Problem requirements:
In the records below, find the line containing "Forall (λ p, ∃" and the line containing "register (which Alpha"; please repeat exactly the lines from one to the other, both included, and nothing more.

Record extracts:
(** C4: the rename map, history buffer and free lists of a thread implement an assignment of
    registers to the committed state with a list of writes in flight.  The map holds, for every
    register, the physical register of the last write in flight, or the committed one.  A squash
    to [sn] drops the writes of younger instructions and gives their registers to the free lists;
    a commit of [sn] applies those of older ones to the committed state and gives the registers
    they replace to the free lists; both succeed.  Renaming an instruction adds exactly one write
    for each of its destinations, in their order, except for zero and miscellaneous registers: a
    write of that instruction to the flattened register of that class, whose physical register is
    the one the instruction records for this destination; these registers are taken off the free
    lists, and nothing else changes. *)
Theorem rename_implements_writes tid s t :
  file_ok (regFile P) → regs_ok P (regs s) → threads s !! tid = Some t → in_order (historyBuffer t) →
  (∀ cl rel, 0 ≤ rel → cmap cl (renameMap t) !! Z.to_nat rel = arch_read (abs (thread_regs t)) cl rel) ∧
  (∀ sn, ∃ s' t', doSquash P sn tid s = Ok s' ∧ threads s' = <[tid := t']> (threads s) ∧ abs (thread_regs t') = arch_squash sn (abs (thread_regs t)) ∧
     free_regs (freeList s') ≡ₚ squash_frees sn (abs (thread_regs t)) ++ free_regs (freeList s)) ∧
  (∀ sn, ∃ s' t', removeFromHistory P sn tid s = Ok s' ∧ threads s' = <[tid := t']> (threads s) ∧ abs (thread_regs t') = arch_commit sn (abs (thread_regs t)) ∧
     free_regs (freeList s') ≡ₚ commit_frees sn (abs (thread_regs t)) ++ free_regs (freeList s)) ∧
  (∀ p i s', heap s !! p = Some i → threadNumber i = tid → rename_inst P tid p s = Ok s' → ∃ i' x ws,
     heap s' !! p = Some i' ∧ thread_regs <$> threads s' = <[tid := x]> (thread_regs <$> threads s) ∧
     abs x = mkArch (committedMap (abs (thread_regs t))) (ws ++ writes (abs (thread_regs t))) ∧
     rev ws = omap (dest_write tid (renameMap t) (seqNum i)) (zip (destRegIdx (staticInst i)) (_destRegIdx i')) ∧
     free_regs (freeList s) ≡ₚ (wphys <$> ws) ++ free_regs (freeList s')).
Proof.
  intros Hf Hok Ht Ho. pose proof Hok as [_ _ Hts]. rewrite Forall_lookup in Hts. destruct (Hts _ _ (regs_lookup _ _ _ Ht)) as [_ Hh]. cbn [fst snd thread_regs] in Hh.
  split_and!.
  - intros cl rel Hrel. by apply (read_correct P).
  - intros sn. destruct (doSquash_spec P sn tid s t Hf Hok Ht) as (s' & t' & Hr & Hth & Hsq & _ & young & Hy & Hfr). exists s', t'.
    split_and!; try done; [by apply abs_squash|]. by rewrite <- (squash_freed P sn t t' young).
  - intros sn. destruct (removeFromHistory_spec P sn tid s t Hf Hok Ht) as (s' & t' & Hr & Hth & Hc & _ & old & Ho' & Hfr). exists s', t'.
    split_and!; try done; [by eapply abs_commit|]. by rewrite <- (commit_freed P sn t t' old).
  - intros p i s' Hi <- Hr. destruct (rename_inst_spec P Hf _ p s s' i Hok Hi Hr) as [Hok' Hren]. destruct Hren as (x & x' & Hx & Hx' & Hext); [by exists t|].
    destruct (extends_writes P _ _ _ _ _ _ Hok Hok' Hx Hx' Hext) as (young & Hy & Hab & Hfree). rewrite (regs_lookup _ _ _ Ht) in Hx. injection Hx as <-.
    destruct (rename_inst_writes P _ _ _ _ _ _ Hf Hok Hi Ht Hr) as (i' & x & young' & Hi' & Hx & Hy' & Hw). rewrite Hx' in Hx.
    rewrite list_lookup_insert_eq in Hx by (by apply lookup_lt_Some in Ht; cbn; rewrite length_fmap). injection Hx as <-.
    cbn [snd thread_regs] in Hy. rewrite Hy in Hy'. apply app_inv_tail in Hy' as <-. by exists i', x', (abs_writes young).
Qed.

(** C15: every source of a renamed instruction is the physical register of the last write before
    it: of an older instruction in flight that writes the same register - never of the
    instruction itself, whose destinations are renamed after its sources - or, when there is none,
    the committed register; miscellaneous registers have fixed indices after the last physical
    register. *)
Theorem sources_read_last_write tid p s s' i t :
  regs_ok P (regs s) → heap s !! p = Some i → threads s !! threadNumber i = Some t → rename_inst P tid p s = Ok s' →
  ∃ i', heap s' !! p = Some i' ∧
    ∀ k u, srcRegIdx (staticInst i) !! k = Some u → ∃ cl rel r, regIdxToClass u = Ok (cl, rel) ∧ _srcRegIdx i' !! k = Some r ∧
      (cl = MiscRegClass → r = lookupMisc (regFile P) rel) ∧
      (cl ≠ MiscRegClass → arch_read (abs (thread_regs t)) cl (flatten (threadNumber i) cl rel) = Some r).
Proof.
  intros Hok Hi Ht Hr. destruct (rename_inst_reads P tid p s s' i t Hok Hi Ht Hr) as (i' & Hi' & Hreads). exists i'. split; [done|].
  intros k u Hk. destruct (Hreads k u Hk) as (r & (cl & rel & Hcl & Hread) & Hl). exists cl, rel, r. split_and!; try done; intros Hc.
  - by rewrite decide_True in Hread.
  - by rewrite decide_False in Hread.
Qed.

(** C39: the rename loop loses and reorders nothing: the instructions that leave the thread's
    queue are its front, those among them that are not squashed go to the issue stage in order,
    the count returned is theirs, and what remains stays in the queue; the only other instruction
    to leave it is one that has to wait for an empty pipeline, which is kept as the serializing
    instruction of the thread with the stage stalled on it. *)
Theorem rename_loop_in_order w u tid n k s n' k' s' t :
  file_ok (regFile P) → regs_ok P (regs s) → threads s !! tid = Some t →
  Forall (λ p, ∃ i, heap s !! p = Some i ∧ threadNumber i = tid) (queue u t) → rename_loop P w u tid n k s = Ok (n', k', s') →
  ∃ sent stalled t', threads s' !! tid = Some t' ∧ queue u t = sent ++ stalled ++ queue u t' ∧
    toIEW s' = toIEW s ++ List.filter (live s) sent ∧ k' - k = Z.of_nat (length (List.filter (live s) sent)) ∧
    (stalled = [] ∨ ∃ p, stalled = [p] ∧ serializeInst t' = Some p ∧ renameStatus t' = SerializeStall).
Proof.
  intros Hf Hok Ht Hq Hr. destruct (rename_loop_spec P w Hf u tid n k s n' k' s' t Hok Ht Hq Hr) as (sent & stalled & rest & Heq & [_ Hi Hk (t' & Ht' & <- & Hst) _ _]).
  by exists sent, stalled, t'.
Qed.

(** The assertion of [rename] on the zero register. *)
Lemma rename_zero_fails m fl a x : a = zeroReg m → 0 ≤ a → map m !! Z.to_nat a = Some x → x ≠ a → rename_simple m fl a = Fail AssertFailed.
Proof.
  intros Ha H0 Hx Hne. unfold rename_simple. pose proof (lookup_lt_Some _ _ _ Hx). destruct (vread_ok (map m) a) as (y & -> & Hy); [unfold vsize; lia|].
  rewrite Hx in Hy. injection Hy as <-. cbn [mbind res_bind]. rewrite (proj2 (Z.eqb_eq a (zeroReg m)) Ha). cbn [negb]. rewrite <- Ha. by rewrite (proj2 (Z.eqb_neq x a) Hne).
Qed.

(** C37: a write to the zero register cannot be renamed everywhere.  [rename] asserts that the zero
    register is mapped to the physical register of the same number; physical registers are not
    shared, so of any two threads at least one fails the assertion for the integer zero register;
    and as floating-point registers are numbered after the integer ones, a floating-point zero
    register (which Alpha has) fails it in every thread. *)
Theorem zero_register_rename_fails s i j ti tj z fl :
  file_ok (regFile P) → regs_ok P (regs s) → threads s !! i = Some ti → threads s !! j = Some tj → i ≠ j → 0 ≤ z < NumIntRegs →
  zeroReg (intMap (renameMap ti)) = z → zeroReg (intMap (renameMap tj)) = z →
  (renameInt (regFile P) (renameMap ti) fl z = Fail AssertFailed ∨ renameInt (regFile P) (renameMap tj) fl z = Fail AssertFailed) ∧
  (z < NumFloatRegs → z < baseFloatRegIndex (regFile P) → zeroReg (floatMap (renameMap ti)) = z →
   renameFloat (regFile P) (renameMap ti) fl z = Fail AssertFailed).
Proof.
  intros Hf [Hp _ Hts] Hi Hj Hij Hz Hzi Hzj. rewrite Forall_lookup in Hts.
  destruct (Hts _ _ (regs_lookup _ _ _ Hi)) as [Hmi _]. destruct (Hts _ _ (regs_lookup _ _ _ Hj)) as [Hmj _]. cbn [fst thread_regs] in Hmi, Hmj.
  assert (∀ m, map_ok P m → ∃ x, map (intMap m) !! Z.to_nat z = Some x) as Hint.
  { intros m Hm. destruct (Hm IntRegClass) as [Hl _]. cbn in Hl. apply lookup_lt_is_Some. lia. }
  split.
  - destruct (Hint _ Hmi) as [x Hx], (Hint _ Hmj) as [y Hy].
    assert (x ≠ y) as Hne.
    { intros <-. pose proof (NoDup_seqZ 0 (totalNumRegs (regFile P))) as Hnd. rewrite <- Hp in Hnd. apply NoDup_app in Hnd as (_ & _ & Hnd).
      assert (∀ t k, threads s !! k = Some t → map (intMap (renameMap t)) !! Z.to_nat z = Some x → ∃ o, (owned <$> (regs s).2) !! k = Some o ∧ x ∈ o) as Hown.
      { intros t k Hk Ht. exists (owned (thread_regs t)). rewrite list_lookup_fmap, (regs_lookup _ _ _ Hk). split; [done|].
        apply list_elem_of_lookup_2 in Ht. unfold owned, mapped. cbn. set_solver. }
      destruct (Hown _ _ Hi Hx) as (oi & Hoi & Hxi), (Hown _ _ Hj Hy) as (oj & Hoj & Hxj). exact (concat_disjoint _ _ _ _ _ x Hnd Hij Hoi Hoj Hxi Hxj). }
    destruct (decide (x = z)) as [->|Hxz]; [right|left]; unfold renameInt.
    + by rewrite (rename_zero_fails _ _ z y) by (done || lia).
    + by rewrite (rename_zero_fails _ _ z x) by (done || lia).
  - intros Hzf Hzb Hzz. destruct (Hmi FloatRegClass) as [Hl Hall]. cbn in Hl, Hall. destruct (lookup_lt_is_Some_2 (map (floatMap (renameMap ti))) (Z.to_nat z)) as [x Hx]; [lia|].
    pose proof (Forall_lookup_1 _ _ _ _ Hall Hx) as Hpx. cbn in Hpx. unfold renameFloat. by rewrite (rename_zero_fails _ _ z x) by (done || lia).
Qed.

Answer to this exercise:
  Forall (λ p, ∃ i, heap s !! p = Some i ∧ threadNumber i = tid) (queue u t) → rename_loop P w u tid n k s = Ok (n', k', s') →
  ∃ sent stalled t', threads s' !! tid = Some t' ∧ queue u t = sent ++ stalled ++ queue u t' ∧
    toIEW s' = toIEW s ++ List.filter (live s) sent ∧ k' - k = Z.of_nat (length (List.filter (live s) sent)) ∧
    (stalled = [] ∨ ∃ p, stalled = [p] ∧ serializeInst t' = Some p ∧ renameStatus t' = SerializeStall).
Proof.
  intros Hf Hok Ht Hq Hr. destruct (rename_loop_spec P w Hf u tid n k s n' k' s' t Hok Ht Hq Hr) as (sent & stalled & rest & Heq & [_ Hi Hk (t' & Ht' & <- & Hst) _ _]).
  by exists sent, stalled, t'.
Qed.

(** The assertion of [rename] on the zero register. *)
Lemma rename_zero_fails m fl a x : a = zeroReg m → 0 ≤ a → map m !! Z.to_nat a = Some x → x ≠ a → rename_simple m fl a = Fail AssertFailed.
Proof.
  intros Ha H0 Hx Hne. unfold rename_simple. pose proof (lookup_lt_Some _ _ _ Hx). destruct (vread_ok (map m) a) as (y & -> & Hy); [unfold vsize; lia|].
  rewrite Hx in Hy. injection Hy as <-. cbn [mbind res_bind]. rewrite (proj2 (Z.eqb_eq a (zeroReg m)) Ha). cbn [negb]. rewrite <- Ha. by rewrite (proj2 (Z.eqb_neq x a) Hne).
Qed.

(** C37: a write to the zero register cannot be renamed everywhere.  [rename] asserts that the zero
    register is mapped to the physical register of the same number; physical registers are not
    shared, so of any two threads at least one fails the assertion for the integer zero register;
    and as floating-point registers are numbered after the integer ones, a floating-point zero
    register (which Alpha has) fails it in every thread. *)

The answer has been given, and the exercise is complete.